In order to make the air enter the cavity 130 and be discharged, in the embodiment of the present invention, at least one of the first umbrella body 110 and the second umbrella body 120 is provided with a blade, and the blade is located in the cavity 130, so that when the umbrella body assembly 100 rotates, the blade rotates along with the rotation, and can push the air in the cavity 130 to be discharged outwards through the air outlet 140, so that a certain vacuum degree is formed in the cavity 130 instantaneously, and at this time, the external air flows into the cavity 130 through the air inlet 111. Therefore, when the umbrella body assembly 100 rotates, the air outside the cavity 130 continuously enters the cavity 130 through the air inlet 111, flows into the cavity 130 to the air outlet 140, and is finally discharged from the air outlet 140. Since the gas discharged through the gas outlet 140 has a high speed, it blows the rainwater around the umbrella body, so that the rainwater changes the falling direction.

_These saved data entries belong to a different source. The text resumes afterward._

(* ===== verification/MysqlClient.v ===== *)
(** * The SQL client ([databases/mysqldb/db.go])

    [MysqlClient] builds statements from structs and conditions and sends them to one
    of its handles: a random one for writing, one or two in a random order for
    reading.  Randomness is that of [math/rand] over the draws of the [Driver]. *)

From S2P Require Import Prelude GoStd GoStrings MysqlSql MysqlDb.
Import GoStd GoStrings MysqlSql MysqlDb.

Module MysqlClient.

(* [databases/mysqldb/init.go:147-155] DbConnectConf *)
Record DbConnectConf : Type := mkConnectConf {
  Addrs : list string; User : string; Pass : string; CharSet : string;
  ClientFoundRows : bool; IsProxy : bool; EnableSqlSafeUpdates : bool
}.

(* [databases/mysqldb/init.go:133-145] CommonDbConf *)
Record CommonDbConf : Type := mkCommonConf {
  cf_DbType : string; DbName : string; ConnTime : string; ReadTime : string; WriteTime : string;
  MaxOpen : Z; MaxIdle : Z; MaxLifeTime : Z; cf_glSuffix : string;
  Master : option DbConnectConf; Slave : option DbConnectConf
}.

(** A configuration file: the text of a key, and what the library makes of it as a
    boolean or a number. *)
Record ini_file : Type := mkIni {
  ini_String : string -> string -> string;
  ini_Bool : string -> string -> option bool;
  ini_Int : string -> string -> option Z
}.

(* [databases/mysqldb/db.go:34-48] MysqlClient *)
Record MysqlClient : Type := mkClient {
  DbConfig : option CommonDbConf; DbConf : option ini_file; DbConfPath : string; DataBase : string;
  dbWrite : list DbWrap; dbRead : list DbWrap; startOnce : bool; closeOnce : bool; DbType : string
}.

Definition is_dm (c : MysqlClient) : bool := bool_decide (DbType c = dmDataBaseType).

Section client.
Context {R : Type} `{!Driver R}.

(** *** Random choices *)

(** [rand.Intn(n)] for [n > 0]. *)
Definition Intn (n : nat) : M W nat := z ← on_server draw; mret (Z.to_nat (z mod Z.of_nat n)).

(** [rand.Perm]: the element at a random place moves to the end. *)
Definition perm_step (m : list nat) (j : nat) : list nat :=
  <[j := length m]> (m ++ [default 0%nat (m !! j)]).

Fixpoint perm_loop (n : nat) (m : list nat) : M W (list nat) :=
  match n with
  | O => mret m
  | S n' => j ← Intn (S (length m)); perm_loop n' (perm_step m j)
  end.
Definition Perm (n : nat) : M W (list nat) := perm_loop n [].

(** *** Handles *)

(* [databases/mysqldb/db.go:74-76] getReadDbs *)
Definition getReadDbs (c : MysqlClient) : list DbWrap := dbRead c.

(* [databases/mysqldb/db.go:78-91] GetReadDbRandom, getReadDbRandomly *)
Definition getReadDbRandomly (c : MysqlClient) : M W (DbWrap + dberr) :=
  if decide (getReadDbs c = []) then mret (inr (ErrText "no read db found")) else
  i ← Intn (length (getReadDbs c));
  db ← index (getReadDbs c) (Z.of_nat i);
  mret (inl db).

(* [databases/mysqldb/db.go:93-108] getWriteDbs, GetWriteDbs *)
Definition getWriteDbs (c : MysqlClient) : M W DbWrap :=
  if len (dbWrite c) <=? 1 then index (dbWrite c) 0 else
  i ← Intn (length (dbWrite c));
  index (dbWrite c) (Z.of_nat i).

(** *** Reading *)

Definition failover (e : dberr) : bool := IsDbConnError (Some e) || contains "getsockopt" (Error e).

(* [databases/mysqldb/db.go:237-266] queryList, loop over the handles *)
Fixpoint queryList_loop (c : MysqlClient) (nums : list nat) (retried : bool) (query : string) (args : list value)
  : M W (rows + dberr) :=
  match nums with
  | [] => mret (inr (ErrText "no available db"))
  | i :: nums' =>
      readDb ← index (getReadDbs c) (Z.of_nat i);
      r ← Query (DbType c) readDb query args;
      match r with
      | inl rs => mret (inl rs)
      | inr e =>
          if negb retried && failover e then queryList_loop c nums' true query args else mret (inr e)
      end
  end.

(* [databases/mysqldb/db.go:228-270] queryList *)
Definition queryList (c : MysqlClient) (query : string) (args : list value) : M W (rows + dberr) :=
  if decide (getReadDbs c = []) then mret (inr (ErrText "no available db")) else
  randNums ← Perm (length (getReadDbs c));
  queryList_loop c randNums false query args.

Definition row_err (r : Row) : option dberr := match r with RowErr e => Some e | RowRows _ => None end.
Definition show_err (e : option dberr) : string := match e with Some e => Error e | None => "<nil>" end.

(** [err]: the error of the last handle tried. *)
(* [databases/mysqldb/db.go:281-310] queryRow, loop over the handles *)
Fixpoint queryRow_loop (c : MysqlClient) (nums : list nat) (retried : bool) (err : option dberr)
  (query : string) (args : list value) : M W (Row + dberr) :=
  match nums with
  | [] => mret (inr (ErrText ("no available db,lastErr=" +:+ show_err err)))
  | i :: nums' =>
      readDb ← index (getReadDbs c) (Z.of_nat i);
      row ← QueryRow (DbType c) readDb query args;
      match row_err row with
      | None => mret (inl row)
      | Some e =>
          if negb retried && failover e then queryRow_loop c nums' true (Some e) query args else mret (inr e)
      end
  end.

(* [databases/mysqldb/db.go:272-313] queryRow *)
Definition queryRow (c : MysqlClient) (query : string) (args : list value) : M W (Row + dberr) :=
  if decide (getReadDbs c = []) then mret (inr (ErrText "no available db")) else
  randNums ← Perm (length (getReadDbs c));
  queryRow_loop c randNums false None query args.

(* [databases/mysqldb/db.go:207-226] GetCount *)
Definition GetCount (c : MysqlClient) (query : string) (args : list value) : M W (Z + dberr) :=
  let query := if is_dm c then remove_char backtick query else query in
  row ← queryRow c query args;
  match row with
  | inr e => mret (inr e)
  | inl row =>
      mret (match Scan [DInt64] row with
            | inr e => if decide (e = ErrNoRows) then inl 0 else inr e
            | inl (VInt total :: _) => inl total
            | inl _ => inl 0
            end)
  end.

(** One word of a condition for [dm]: a clob column is compared with [text_equal].
    The columns are those of the map of clobs, in one order of its iteration. *)
Definition dm_word (clobs : list string) (w : string) : string :=
  match List.filter (fun c => has_prefix c (trim_left_char " " w)) clobs with
  | [] => " " +:+ w
  | cs => join EmptyString (map (fun c => " text_equal(" +:+ c +:+ ",?)") cs)
  end.

(* [databases/mysqldb/db.go:363-386] Query, the text for dm *)
Definition dm_rewrite (clobs : list string) (query : string) : string :=
  let query := remove_char backtick query in
  match split_on " where " (ToLower query) with
  | k0 :: k1 :: _ => k0 +:+ " where" +:+ join EmptyString (map (dm_word clobs) (split " " k1))
  | _ => query
  end.

Definition clob_names (names : list string) (indexMap : list nat) : list string :=
  map (fun k => remove_char backtick (default EmptyString (names !! k))) indexMap.

Definition fields_of (d : data) : list SField := match d with DPtr _ fs | DStruct fs => fs | _ => [] end.

(** [reflect.New] of the type a pointer points to. *)
Definition new_data (d : data) : data := DPtr false (fields_of d).

Definition dests_of (d : data) (ix : list nat * list nat) : list dest :=
  map (fun i => if bool_decide (i ∈ ix.2) then DClob
                else match fields_of d !! i with Some f => DField f | None => DClob end) ix.1.

(** The text both kinds of query send. *)
Definition query_text (c : MysqlClient) (names : list string) (indexMap : list nat) (query : string) : string :=
  let query := replace_first "?" (join "," names) query in
  if is_dm c then dm_rewrite (clob_names names indexMap) query else query.

(* [databases/mysqldb/db.go:348-400] Query *)
Definition ClientQuery (c : MysqlClient) (dataType : data) (query : string) (args : list value)
  : M W (option (list value) + dberr) :=
  names ← GetDataStructFields dataType;
  match names with
  | inr e => mret (inr (ErrText e))
  | inl names =>
      ix ← GetDataStructDests (new_data dataType) (DbType c);
      match ix with
      | inr e => mret (inr (ErrText e))
      | inl ix =>
          row ← queryRow c (query_text c names ix.2 query) args;
          match row with
          | inr e => mret (inr e)
          | inl row =>
              mret (match Scan (dests_of dataType ix) row with
                    | inr e => if decide (e = ErrNoRows) then inl None else inr e
                    | inl vs => inl (Some vs)
                    end)
          end
      end
  end.
Lemma add_form_range m : filled m -> add_form (range m) ∅ = stored <$> m.
Proof.
  intros Hm. pose proof (range_perm m) as Hp.
  rewrite add_form_spec, map_union_empty.
  - f_equal. rewrite <- (list_to_map_to_list m) at 2. apply list_to_map_proper; [|done]. rewrite Hp. apply NoDup_fst_map_to_list.
  - rewrite Hp. apply NoDup_fst_map_to_list.
  - rewrite Hp. apply Forall_forall. intros [k vs] Hk. apply elem_of_map_to_list in Hk. split; [by apply (Hm k)|apply lookup_empty].
Qed.

(** A form given to [Send] of a fresh POST is sent as a form: the request's content type is that of
    a form and its body, parsed as a form, has exactly the keys of the form given, each with its values -
    in the reverse of their order. *)
Theorem form_resent_reversed (st : state) url content m u :
  DoNotClearHttpClient (self st) = false ->
  json_decode content = None -> ParseQuery content = Some m -> m ≠ ∅ -> NewRequest "POST" url = inl u ->
  let st' := set_self (Send (CString content) (Post url (self st))) st in
  exists req b, (MakeRequest st').1 = Ret (inl req) /\
    header_Get "Content-Type" (r_Header req) = "application/x-www-form-urlencoded" /\
    r_Body req = Content b /\ ParseQuery b = Some (@rev string <$> m).
Proof.
  intros Hc Hj Hp Hm Hu. pose proof (ParseQuery_filled _ _ Hp) as Hf. cbv zeta.
  assert (filled (@rev string <$> m)) as Hfr.
  { intros k vs Hk. apply lookup_fmap_Some in Hk as (ws & <- & Hk). apply Hf in Hk.
    intros Hr. apply (f_equal (@rev _)) in Hr. by rewrite rev_involutive in Hr. }
  cbn [Send]. unfold SendString, Post, start, ClearHttpClient. rewrite Hc. cbn [BounceToRawString with_Errors with_Url with_Method].
  rewrite Hj, Hp. cbn [Data with_Data with_TargetType with_RawString]. rewrite add_form_range by done.
  unfold MakeRequest, gets, mbind at 1, M_bind at 1. cbn [self set_self Method].
  unfold make_body. cbn. set (st1 := set_self _ _).
  destruct (changeMap_form (stored <$> m) st1) as [n Hr].
  { intros k v Hk. apply lookup_fmap_Some in Hk as (vs & <- & _). rewrite texts_stored. by eexists. }
  unfold mbind at 1, M_bind at 1. unfold mbind at 1, M_bind at 1. rewrite Hr. cbn.
  rewrite form_of_stored by done. pose proof (ParseQuery_Encode_filled _ Hfr) as He. unfold typed.
  destruct (Encode (@rev string <$> m)) as [|a b] eqn:E.
  { cbn in He. injection He as He. symmetry in He. by apply fmap_empty_inv in He. }
  cbn. rewrite Hu. unfold Order, mbind, M_bind. cbn. destruct (map_order n) as [o n'].
  pose proof (copy_headers_range o ∅ (map_Forall_empty _)) as Hh. rewrite Hh. cbn.
  destruct (map_order n') as [o' n'']. eexists _, _. split; [done|]. cbn. split; [|done].
  by destruct (decide _).
Qed.

(** ** Attempts

    What a request is made of, apart from the token, which is new each time, and
    the count of attempts; the three types that are all sent as forms are one. *)

Definition token_key : string := canonical GdToken.

Definition plain_type (t : string) : string :=
  if String.eqb t "form-data" || String.eqb t "urlencoded" then "form" else t.

Definition norm (d : HttpClient) : HttpClient :=
  with_TargetType (plain_type (TargetType d))
    (with_Retryable (mkRetryable [] 0 0 0 false) (with_Header (delete token_key (Header d)) d)).

(** The type for a content type. *)
Definition type_in (l : list (string * string)) (contentType : string) : option string :=
  head (omap (fun kv => if String.eqb contentType kv.2 then Some (plain_type kv.1) else None) l).
Definition type_of : string -> option string := type_in type_list.

(** What one attempt makes of the object before its request, whatever the order of its
    loop over the types. *)
Definition settle (g : option Gl.glmap) (d : HttpClient) : HttpClient :=
  let t := if forced (ForceType d) then ForceType d else default (TargetType d) (type_of (header_Get "Content-Type" (Header d))) in
  let d := with_TargetType (plain_type t) d in
  bounce_mixed (match gl_value g Gl.LogId with Some (Gl.VStr t) => SetHeader TraceID t d | _ => d end).

(** The trace id is a text, and the token can be made. *)
Definition gl_ok (g : option Gl.glmap) (url : string) : Prop :=
  (forall v, gl_value g Gl.LogId = Some v -> exists t, v = Gl.VStr t) /\
  (forall server key, gl_value g Gl.Server = Some server -> gl_value g Gl.SecretKey = Some key ->
     is_Some (ParseRequestURI url) /\ exists k, key = Gl.VStr k /\ k ≠ EmptyString).

Definition choose (contentType : string) (l : list (string * string)) (t : string) : string :=
  foldl (fun t kv => if String.eqb contentType kv.2 then kv.1 else t) t l.

Lemma target_type_eq o d : target_type o d =
  with_TargetType (if forced (ForceType d) then ForceType d else choose (header_Get "Content-Type" (Header d)) (@range o _ Types) (TargetType d)) d.
Proof.
  unfold target_type. destruct (forced _); [done|]. unfold choose. generalize (header_Get "Content-Type" (Header d)) as c.
  intros c. generalize (@range o _ Types) as l. intros l. induction l as [|kv l IH] using rev_ind; [by destruct d|].
  rewrite !foldl_app, IH. cbn. by destruct (String.eqb c kv.2).
Qed.

Lemma choose_cases c l t : (choose c l t = t /\ Forall (fun kv => c ≠ kv.2) l) \/
  exists kv, kv ∈ l /\ c = kv.2 /\ choose c l t = kv.1.
Proof.
  induction l as [|kv l IH] using rev_ind; [by left|]. unfold choose in *. rewrite foldl_app. cbn.
  destruct (String.eqb_spec c kv.2) as [E|E].
  - right. exists kv. split; [|done]. apply elem_of_app. right. by left.
  - destruct IH as [[H1 H2]|(kv' & Hi & H1 & H2)]; [left|right].
    + split; [done|]. apply Forall_app. split; [done|by constructor].
    + exists kv'. split; [|done]. apply elem_of_app. by left.
Qed.

Lemma plain_twice t : plain_type (plain_type t) = plain_type t.
Proof. unfold plain_type. destruct (String.eqb t "form-data" || String.eqb t "urlencoded") eqn:E; [done|]. by rewrite E. Qed.

(** Types with the same content type are sent in the same way. *)
Definition coherent (L : list (string * string)) : Prop :=
  Forall (fun kv => Forall (fun kv' => kv.2 = kv'.2 -> plain_type kv.1 = plain_type kv'.1) L) L.

Lemma type_in_some L c u : type_in L c = Some u -> exists kv, kv ∈ L /\ c = kv.2 /\ u = plain_type kv.1.
Proof.
  unfold type_in. intros Hh. apply head_Some_elem_of in Hh. apply list_elem_of_omap in Hh as (kv & Hkv & Hx).
  destruct (String.eqb_spec c kv.2) as [E|]; [|done]. injection Hx as <-. by exists kv.
Qed.

Lemma type_in_match L c kv : coherent L -> kv ∈ L -> c = kv.2 -> type_in L c = Some (plain_type kv.1).
Proof.
  intros HL Hkv Hc. destruct (type_in L c) as [u|] eqn:E.
  - destruct (type_in_some _ _ _ E) as (kv' & Hkv' & Hc' & ->). unfold coherent in HL. rewrite Forall_forall in HL.
    specialize (HL kv Hkv). rewrite Forall_forall in HL. rewrite (HL kv' Hkv'); [done|congruence].
  - exfalso. unfold type_in in E. apply head_None in E. assert (plain_type kv.1 ∈ @nil string) as Hn; [|by apply not_elem_of_nil in Hn].
    rewrite <- E. apply list_elem_of_omap. exists kv. split; [done|]. by rewrite Hc, String.eqb_refl.
Qed.

Lemma choose_in l L c t : l ≡ₚ L -> coherent L -> plain_type (choose c l t) = plain_type (default t (type_in L c)).
Proof.
  intros Hp HL. destruct (choose_cases c l t) as [[H1 H2]|(kv & Hi & Hc & ->)].
  - rewrite H1. destruct (type_in L c) as [u|] eqn:E; [|done]. exfalso.
    destruct (type_in_some _ _ _ E) as (kv & Hkv & Hc & _). rewrite Hp, Forall_forall in H2. by apply (H2 kv).
  - rewrite Hp in Hi. rewrite (type_in_match L c kv) by done. cbn. by rewrite plain_twice.
Qed.

Lemma Types_coherent : coherent type_list.
Proof. apply (bool_decide_unpack _). vm_compute. exact I. Qed.

Lemma Types_list : map_to_list Types ≡ₚ type_list.
Proof. apply map_to_list_to_map. apply (bool_decide_unpack _). vm_compute. exact I. Qed.

Lemma choose_type o c t : plain_type (choose c (@range o _ Types) t) = plain_type (default t (type_of c)).
Proof. apply choose_in; [|apply Types_coherent]. rewrite range_perm. apply Types_list. Qed.

Lemma header_Get_ne k k' h : canonical k ≠ k' -> header_Get k (delete k' h) = header_Get k h.
Proof. intros Hne. unfold header_Get. by rewrite lookup_delete_ne. Qed.

Lemma header_Get_set_ne k k' v h : canonical k ≠ canonical k' -> header_Get k (header_Set k' v h) = header_Get k h.
Proof. intros Hne. unfold header_Get, header_Set. by rewrite lookup_insert_ne. Qed.

Definition settled (g : option Gl.glmap) (d : HttpClient) : HttpClient :=
  mkHttpClient (Url d) (Method d)
    (match gl_value g Gl.LogId with Some (Gl.VStr t) => header_Set TraceID t (Header d) | _ => Header d end)
    (plain_type (if forced (ForceType d) then ForceType d else default (TargetType d) (type_of (header_Get "Content-Type" (Header d)))))
    (ForceType d) (Data d) (SliceData d) (FormData d) (QueryData d) (FileData d)
    (BounceToRawString d || negb (bool_decide (Data d = ∅)) && negb (bool_decide (SliceData d = [])))
    (RawString d) (Client d) (Transport d) (Cookies d) (Errors d) (BasicAuth d) (Debug d) (CurlCommand d) (Retryable d)
    (DoNotClearHttpClient d) (isClone d).

Lemma settle_eq g d : settle g d = settled g d.
Proof.
  unfold settle, settled. destruct (gl_value g _) as [[]|]; cbn; unfold bounce_mixed; cbn;
    destruct (negb _ && negb _); cbn; rewrite ?orb_true_r, ?orb_false_r; done.
Qed.

Lemma settle_twice g d : settle g (settle g d) = settle g d.
Proof.
  rewrite !settle_eq. unfold settled. cbn.
  destruct (gl_value g _) as [[]|]; f_equal; try (destruct (forced _); [done|]);
    rewrite ?header_Get_set_ne by done; try (destruct (type_of _); [done|apply plain_twice]); try apply insert_insert_eq;
    rewrite <- orb_assoc; by rewrite orb_diag.
Qed.

Lemma settle_norm g d : settle g (norm d) = norm (settle g d).
Proof.
  rewrite !settle_eq. unfold settled, norm. cbn. rewrite !header_Get_ne by done. rewrite plain_twice.
  assert (forall w, plain_type (if forced (ForceType d) then ForceType d else default (plain_type (TargetType d)) w) =
    plain_type (if forced (ForceType d) then ForceType d else default (TargetType d) w)) as ->.
  { intros w. destruct (forced _); [done|]. destruct w; [done|]. apply plain_twice. }
  destruct (gl_value g _) as [[]|]; f_equal. unfold header_Set. by rewrite delete_insert_ne.
Qed.

(** *** Requests of one object

    Two requests made of the same object: they differ at most in the order of the
    fields of a multipart body and in its boundary. *)

Definition same_body (b b' : Body) : Prop :=
  b = b' \/ exists x l x' l', b = Multipart x l /\ b' = Multipart x' l' /\ l ≡ₚ l'.

(** The request says which boundary its body has. *)
Definition own_type (r : Request) : Prop :=
  exists x l, r_Body r = Multipart x l /\ r_Header r !! "Content-Type"%string = Some [multipart_type x].

(** Apart from the token. *)
Definition same_request (r r' : Request) : Prop :=
  r_Method r = r_Method r' /\ r_URL r = r_URL r' /\ r_Host r = r_Host r' /\ same_body (r_Body r) (r_Body r') /\
  forall k, k ≠ token_key ->
    r_Header r !! k = r_Header r' !! k \/ k = "Content-Type"%string /\ own_type r /\ own_type r'.

(** Two results of [MakeRequest]. *)
Definition same_made (o o' : outcome (Request + string)) : Prop :=
  match o, o' with Ret (inl r), Ret (inl r') => same_request r r' | _, _ => o = o' end.

Definition alike (p p' : Body * string) : Prop :=
  p = p' \/ exists x l x' l', p = (Multipart x l, multipart_type x) /\ p' = (Multipart x' l', multipart_type x') /\ l ≡ₚ l'.

Definition alike_out (o o' : outcome (Body * string + string)) : Prop :=
  match o, o' with Ret (inl p), Ret (inl p') => alike p p' | _, _ => o = o' end.

Lemma alike_out_refl o : alike_out o o.
Proof. destruct o as [[p|err]|e]; [by left|done..]. Qed.

Lemma alike_parts x x' d l l' : l ≡ₚ l' -> alike (multipart_of x d l) (multipart_of x' d l').
Proof.
  intros Hp. destruct l as [|y l]; cbn.
  - apply Permutation_nil_l in Hp as <-. cbn. destruct (decide _); [by left|]. right. by exists x, [], x', [].
  - destruct l' as [|y' l']; [by apply Permutation_nil_r in Hp|]. right. by exists x, (y :: l), x', (y' :: l').
Qed.

Lemma form_fields_perm o o' f : form_fields o f ≡ₚ form_fields o' f.
Proof.
  unfold form_fields. rewrite <- !flat_map_concat_map. apply Permutation_flat_map.
  by rewrite !(@range_perm _ _ f).
Qed.
(* ===== verification/Discovery.v ===== *)
(** * Service discovery ([service/encoding.go], [service/discovery/etcd.go], [zk.go])

    A discovery keeps, for every key that is watched, the nodes its watcher has
    found.  The watcher is a goroutine fed by the library's events: it is a function
    of what it is fed, and a panic of it is recovered and ends it.  The steps of
    several watchers and of the callers are taken one method at a time.

    The libraries are parameters: connecting, reading configuration files and
    decoding JSON.  [sync.Map] is a map, and [sync.Once] a flag. *)

From S2P Require Import Prelude GoStd GoStrings.
Import GoStd GoStrings.

Module Discovery.

(* [service/encoding.go:15-20] DefaultNodeInfo *)
Record DefaultNodeInfo : Type := mkInfo { Ip : string; Port : Z; Offline : bool; Weight : Z }.

#[export] Instance info_eq_dec : EqDecision DefaultNodeInfo.
Proof. solve_decision. Defined.

(* [service/encoding.go:22-24] DefaultNodeInfo.GetIp *)
Definition GetIp (d : DefaultNodeInfo) : string := Ip d.
(* [service/encoding.go:26-28] DefaultNodeInfo.GetPort *)
Definition GetPort (d : DefaultNodeInfo) : Z := Port d.
(* [service/encoding.go:30-32] DefaultNodeInfo.GetOffline *)
Definition GetOffline (d : DefaultNodeInfo) : bool := Offline d.
(* [service/encoding.go:34-36] DefaultNodeInfo.GetWeight *)
Definition GetWeight (d : DefaultNodeInfo) : Z := Weight d.

(** A [service.NodeInfo]; [None] is the nil interface, whose methods panic. *)
Abbreviation NodeInfo := (option DefaultNodeInfo).

Definition nil_deref : string := "invalid memory address or nil pointer dereference".
Definition bad_assertion : string := "interface conversion: interface {} is nil".

Definition address (d : DefaultNodeInfo) : string := GetIp d +:+ ":" +:+ itoa (GetPort d).

(** The nodes after the first one with the address is taken out; [None] for the
    panic on a nil node met before it. *)
Fixpoint del_first (addr : string) (l : list NodeInfo) : option (list NodeInfo) :=
  match l with
  | [] => Some []
  | None :: _ => None
  | Some v :: l => if String.eqb (address v) addr then Some l else l' ← del_first addr l; Some (Some v :: l')
  end.

(** The sections of a configuration file that are read. *)
Record ini : Type := mkIni { i_etcdHost : list string; i_zkHost : list string; i_cert : string; i_key : string; i_ca : string }.

Section discovery.
Context {Tls : Type} (ClientConfig : string -> string -> string -> Tls + string) (ini_Load : string -> ini + string).
Context (Unmarshal : string -> option DefaultNodeInfo).

(** The checks before a configuration file is read. *)
Definition load_conf (name path : string) : ini + string :=
  if String.eqb path EmptyString then inr (name +:+ " not set")
  else if negb (has_suffix ".ini" path) then inr (name +:+ " not an ini file")
  else ini_Load path.

(* [service/discovery/etcd.go:220-229] EtcdDiscovery.unMsgNodeInfo *)
Definition unMsgNodeInfo (data : string) : NodeInfo := Unmarshal data.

In order to suspend the vehicle-mounted flight umbrella in the air and blow the surrounding rainwater, in the embodiment of the present application, the air outlet 140 is designed such that the air outlet 140 is inclined from the middle to the edge of the umbrella body assembly 100 toward the direction away from the first umbrella body 110, that is, the air outlet 140 is inclined downward when the vehicle-mounted flight umbrella is in a use state. In this way, the air discharged through the air outlet 140 flows in an obliquely downward direction around the umbrella body assembly 100, so that a gas flow barrier P for blocking rainwater is formed around the umbrella body assembly 100, as shown in fig. 14. During the flow of the air, it may create a first force component directed vertically downward and a second force component directed away from the umbrella body assembly 100 on rain around the umbrella body assembly 100. According to the principle of acting force and reacting force, the umbrella body assembly 100 generates reacting force in the direction opposite to the first acting component force, that is, the umbrella body assembly 100 generates lifting force, and the lifting force overcomes the gravity of the vehicle-mounted flying umbrella (the impact of rainwater can be ignored or the impact of rainwater can be considered in the design), so that the whole vehicle-mounted flying umbrella can be suspended in the air, and the vehicle-mounted flying umbrella is ensured to be positioned above a user. Under the effect of second action component, the rainwater can move towards the direction that deviates from umbrella body subassembly 100, and meanwhile, the rainwater is vertical to move down under the action of gravity to make rainwater top-down move towards the direction of keeping away from umbrella body subassembly 100, and then make the user that is located on-vehicle flight umbrella below avoid drenching.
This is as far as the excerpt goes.